Would you please return the lines of the entries below starting at the line that has "assert (-1074 <= ex" and ending at the line that has "assert (974 <= Z.log2", both included, exactly as they are?

[Data excerpts]
________________
Lemma holds_mul x y a b : holds x a -> holds y b -> 0 <= a -> 0 <= b -> a * b <= 2 ^ 53 ->
  holds (f64_mul x y) (a * b).
Proof.
  intros Hx Hy Ha Hb Hab. pose proof two_1074_pos as H2.
  assert (forall x, holds x 0 -> exists s, x = S754_zero s) as Hzero.
  { intros z [Hok E]. destruct z as [s | s | | s m e]; try (destruct Hok; discriminate); [eauto |].
    pose proof (ok_exponent _ _ _ Hok). destruct (fnum_pos_sign s m e); [lia |]. destruct s; lia. }
  assert (forall s, holds (S754_zero s) 0) as Hz0 by (intros s; split; [split |]; reflexivity).
  destruct (Z.eq_dec a 0) as [-> | Hna].
  { destruct (Hzero x Hx) as [s ->]. destruct Hy as [Hok _].
    destruct y as [s' | s' | | s' m e]; try (destruct Hok; discriminate); apply Hz0. }
  destruct (Z.eq_dec b 0) as [-> | Hnb].
  { destruct (Hzero y Hy) as [s ->]. destruct Hx as [Hok _]. rewrite Z.mul_0_r.
    destruct x as [s' | s' | | s' m e]; try (destruct Hok; discriminate); apply Hz0. }
  destruct (holds_pos_shape x a Hx) as (mx & ex & -> & Hmx & Hex & Ex & _); [lia |].
  destruct (holds_pos_shape y b Hy) as (my & ey & -> & Hmy & Hey & Ey & _); [lia |].
  assert (0 < a * b) as Hp by nia.
  destruct (holds_pos_shape (f64_of_Z (a * b)) (a * b)) as (mz & ez & Ez & Hmz & Hez & Evz & _);
    [apply holds_of_Z; lia | assumption |].
  assert (f64_mul (S754_finite false mx ex) (S754_finite false my ey) = f64_of_Z (a * b)) as ->;
    [| apply holds_of_Z; lia].
  rewrite Ez. unfold f64_mul. cbn [SFmul xorb].
  replace mz with (Z.to_pos (Z.pos mz)) by reflexivity.
  apply binary_round_aux_exact; [lia | lia | | left; lia | lia |].
  - unfold target. rewrite Pos2Z.inj_mul.
    pose proof (Z.log2_mul_below (Z.pos mx) (Z.pos my)). pose proof (log2_ge (Z.pos mx) 52).
    pose proof (Z.log2_nonneg (Z.pos my)). lia.
  - rewrite Evz, Pos2Z.inj_mul.
    apply (Z.mul_cancel_r _ _ (2 ^ 1074)); [lia |].
    transitivity ((Z.pos mx * 2 ^ (ex + 1074)) * (Z.pos my * 2 ^ (ey + 1074))); [| rewrite Ex, Ey; lia].
    replace (Z.pos mx * Z.pos my * 2 ^ (ex + ey + 1074) * 2 ^ 1074)
      with (Z.pos mx * Z.pos my * (2 ^ (ex + ey + 1074) * 2 ^ 1074)) by lia.
    rewrite <- Z.pow_add_r by lia.
    replace (ex + ey + 1074 + 1074) with ((ex + 1074) + (ey + 1074)) by lia.
    rewrite Z.pow_add_r by lia. lia.
Qed.

(** A product with an integer, the other factor being zero or at least
    [2 ^ -100]. *)
Lemma f64_mul_above k j x y n : 0 <= k -> 0 <= j -> k + j <= 1021 -> f64_upto k x -> f64_upto j y -> holds y n ->
  fnum x = 0 \/ 2 ^ 974 <= fnum x ->
  fnum (f64_mul x y) * 2 ^ 52 <= fnum x * n * (2 ^ 52 + 1).
Proof.
  intros Hk Hj Hkj Hx Hy Hn Hbig. pose proof (f64_mul_upto k j x y Hk Hj Hkj Hx Hy) as [[_ Hf] _].
  assert (0 <= n) as Hn0 by (destruct Hy as [_ [? _]], Hn as [_ E]; pose proof two_1074_pos; nia).
  destruct (upto_cases k x Hx) as [[sx ->] | (mx & ex & -> & Hcx & Hex & Hbx)];
    destruct (upto_cases j y Hy) as [[sy ->] | (my & ey & -> & Hcy & Hey & Hby)];
    [unfold f64_mul; cbn; lia | unfold f64_mul; cbn; lia | |].
  { unfold f64_mul. cbn [SFmul]. change (0 * 2 ^ 52 <= fnum (S754_finite false mx ex) * n * (2 ^ 52 + 1)). apply Z.mul_nonneg_nonneg; [apply Z.mul_nonneg_nonneg; [apply Hx | exact Hn0] | lia]. }
  assert (-1074 <= ex /\ -1074 <= ey) as [? ?] by (destruct Hcx, Hcy; lia).
  destruct (fnum_pos_sign false mx ex) as [Efx Hpx]; [lia |]. destruct (fnum_pos_sign false my ey) as [Efy Hpy]; [lia |].
  destruct Hn as [Hoky En]. assert (0 < n) as Hnp by (pose proof two_1074_pos; nia).
  destruct (holds_pos_shape (S754_finite false my ey) n (conj Hoky En) Hnp) as (my' & ey' & E & Hmy & Hey' & Emy & _).
  injection E as <- <-. unfold f64_mul in *. cbn [SFmul] in *.
  change (xorb false false) with false in *. rewrite Pos2Z.inj_mul in *.
  pose proof (Z.log2_mul_below (Z.pos mx) (Z.pos my) ltac:(lia) ltac:(lia)) as Hla. pose proof (Z.log2_nonneg (Z.pos mx)).
  pose proof (log2_ge (Z.pos my) 52 ltac:(lia) ltac:(lia)) as Hly.
  assert (974 <= Z.log2 (Z.pos mx) + (ex + 1074)) as Hlx.
  { rewrite Z.add_comm, <- Z.log2_mul_pow2 by lia. apply log2_ge; [lia |]. cbn [fnum cond_Zopp] in Hbig. lia. }
  pose proof (binary_round_aux_above (Z.pos mx * Z.pos my) (ex + ey) loc_Exact 1074) as Hup.
  assert (Z.pos mx * Z.pos my * 2 ^ (ex + ey + 1074 + 1074) = fnum (S754_finite false mx ex) * n * 2 ^ 1074) as Ev.
  { rewrite <- (Z.mul_assoc _ n), <- Emy. cbn [fnum cond_Zopp]. replace (ex + ey + 1074 + 1074) with ((ex + 1074) + (ey + 1074)) by lia.
    rewrite Z.pow_add_r by lia. lia. }
  rewrite Ev in Hup. specialize (Hup ltac:(lia) ltac:(unfold target; lia) ltac:(lia) ltac:(lia) ltac:(lia) Hf).
  apply (Z.mul_le_mono_pos_r _ _ (2 ^ 1074) two_1074_pos).
  rewrite <- (Z.mul_assoc _ (2 ^ 52)), (Z.mul_comm (2 ^ 52)), Z.mul_assoc. etransitivity; [exact Hup |].
  apply Z.eq_le_incl. ring.
Qed.

(** ** Seconds of a duration *)

Lemma f64_nanos_upto n : 0 <= n < Second -> f64_upto 1 (f64_div (f64_of_Z n) (f64_of_Z Second)).
Proof.
  intros Hn. unfold Second in *. destruct (Z.eq_dec n 0) as [-> | Hne].
  { apply upto_zero. lia. }
  destruct (holds_pos_shape (f64_of_Z n) n) as (m & e & -> & Hm & He & _ & Hl);
    [apply holds_of_Z; lia | lia |].
  assert (Z.log2 n <= 29) as Hln by (apply (Z.log2_le_mono n (2 ^ 30 - 1)); lia).
  assert (f64_of_Z 1000000000 = S754_finite false 8388608000000000 (-23)) as -> by reflexivity.
  unfold f64_div. cbn [SFdiv xorb]. unfold SFdiv_core_binary.
  rewrite !Zdigits2_log2 by lia.
  assert (Z.log2 (Z.pos m) = 52) as -> by (apply Z.log2_unique; lia).
  change (Z.log2 8388608000000000) with 52.
  replace (52 + 1 + e - (52 + 1 + -23)) with (e + 23) by lia.
  assert (Z.min (fexp 53 1024 (e + 23)) (e - -23) = e - 30) as -> by (unfold fexp, emin; lia).
  replace (e - -23 - (e - 30)) with 53 by lia. rewrite Z.shiftl_mul_pow2 by lia.
  pose proof (Z_div_mod (Z.pos m * 2 ^ 53) 8388608000000000 eq_refl) as Hd.
  destruct (Z.div_eucl (Z.pos m * 2 ^ 53) 8388608000000000) as [q r]. destruct Hd as [Hd Hr].
  assert (2 ^ 52 <= q < 2 ^ 54) as Hq by lia.
  pose proof (log2_ge q 52). pose proof (log2_lt q 54).
  apply upto_of_aux; unfold target; lia.
Qed.

Lemma duration_seconds_upto d : 0 <= d <= int64_max -> f64_upto 35 (duration_seconds d).
Proof.
  intros Hd. unfold duration_seconds, int64_max, Second in *.
  pose proof (Z.quot_pos d 1000000000). pose proof (Z.rem_bound_pos d 1000000000).
  assert (Z.quot d 1000000000 < 2 ^ 34) by (apply Z.quot_lt_upper_bound; lia).
  apply (f64_add_upto 34); [lia | apply f64_of_Z_upto; lia |].
  apply (f64_upto_mono 1); [lia | lia |]. apply f64_nanos_upto. unfold Second. lia.
Qed.

(** The nanoseconds of a duration as a fraction of a second: at most one
    rounding above it, and zero or not too small. *)
Lemma f64_nanos_above n : 0 <= n < Second ->
  fnum (f64_div (f64_of_Z n) (f64_of_Z Second)) * Second * 2 ^ 52 <= n * 2 ^ 1074 * (2 ^ 52 + 1) /\
  (n = 0 \/ 2 ^ 1000 <= fnum (f64_div (f64_of_Z n) (f64_of_Z Second))).
Proof.
  intros Hn. pose proof (f64_nanos_upto n Hn) as [[_ Hf] _]. unfold Second in *. destruct (Z.eq_dec n 0) as [-> | Hne].
  { split; [vm_compute; discriminate | now left]. }
  destruct (holds_pos_shape (f64_of_Z n) n) as (m & e & Em & Hm & He & Ev & Hl); [apply holds_of_Z; lia | lia |].
  rewrite Em in *.
  assert (Z.log2 n <= 29) as Hln by (apply (Z.log2_le_mono n (2 ^ 30 - 1)); lia).
  assert (f64_of_Z 1000000000 = S754_finite false 8388608000000000 (-23)) as Es by reflexivity. rewrite Es in *.
  unfold f64_div in *. cbn [SFdiv xorb] in *. unfold SFdiv_core_binary in *.
  rewrite !Zdigits2_log2 in * by lia.
  assert (Z.log2 (Z.pos m) = 52) as E52 by (apply Z.log2_unique; lia). rewrite E52 in *.
  change (Z.log2 8388608000000000) with 52 in *.
  replace (52 + 1 + e - (52 + 1 + -23)) with (e + 23) in * by lia.
  assert (Z.min (fexp 53 1024 (e + 23)) (e - -23) = e - 30) as Emin by (unfold fexp, emin; lia). rewrite Emin in *.
  replace (e - -23 - (e - 30)) with 53 in * by lia. rewrite Z.shiftl_mul_pow2 in * by lia.
  pose proof (Z_div_mod (Z.pos m * 2 ^ 53) 8388608000000000 eq_refl) as Hd.
  destruct (Z.div_eucl (Z.pos m * 2 ^ 53) 8388608000000000) as [q r]. destruct Hd as [Hd Hr].
  assert (2 ^ 52 <= q < 2 ^ 54) as Hq by lia.
  pose proof (log2_ge q 52 ltac:(lia) ltac:(lia)) as Hq1. pose proof (log2_lt q 54 ltac:(lia) ltac:(lia) ltac:(lia)) as Hq2.
  assert (q * 2 ^ (e - 30 + 1074) * 1000000000 <= n * 2 ^ 1074) as Hval.
  { rewrite <- Ev. replace (e + 1074) with (30 + (e - 30 + 1074)) by lia. rewrite (Z.pow_add_r 2 30) by lia.
    assert (0 < 2 ^ (e - 30 + 1074)) by (apply pow2_pos; lia). nia. }
  split.
  - pose proof (binary_round_aux_above q (e - 30) (new_location 8388608000000000 r) 0) as Hup.
    rewrite Z.add_0_r, Z.mul_1_r in Hup. specialize (Hup ltac:(lia) ltac:(unfold target; lia) ltac:(lia) ltac:(lia) ltac:(lia) Hf). lia.
  - right. apply binary_round_aux_from; [lia | unfold target; lia | lia | lia | lia | exact Hf].
Qed.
________________
**Exercise result:**
  assert (-1074 <= ex /\ -1074 <= ey) as [? ?] by (destruct Hcx, Hcy; lia).
  destruct (fnum_pos_sign false mx ex) as [Efx Hpx]; [lia |]. destruct (fnum_pos_sign false my ey) as [Efy Hpy]; [lia |].
  destruct Hn as [Hoky En]. assert (0 < n) as Hnp by (pose proof two_1074_pos; nia).
  destruct (holds_pos_shape (S754_finite false my ey) n (conj Hoky En) Hnp) as (my' & ey' & E & Hmy & Hey' & Emy & _).
  injection E as <- <-. unfold f64_mul in *. cbn [SFmul] in *.
  change (xorb false false) with false in *. rewrite Pos2Z.inj_mul in *.
  pose proof (Z.log2_mul_below (Z.pos mx) (Z.pos my) ltac:(lia) ltac:(lia)) as Hla. pose proof (Z.log2_nonneg (Z.pos mx)).
  pose proof (log2_ge (Z.pos my) 52 ltac:(lia) ltac:(lia)) as Hly.
  assert (974 <= Z.log2 (Z.pos mx) + (ex + 1074)) as Hlx.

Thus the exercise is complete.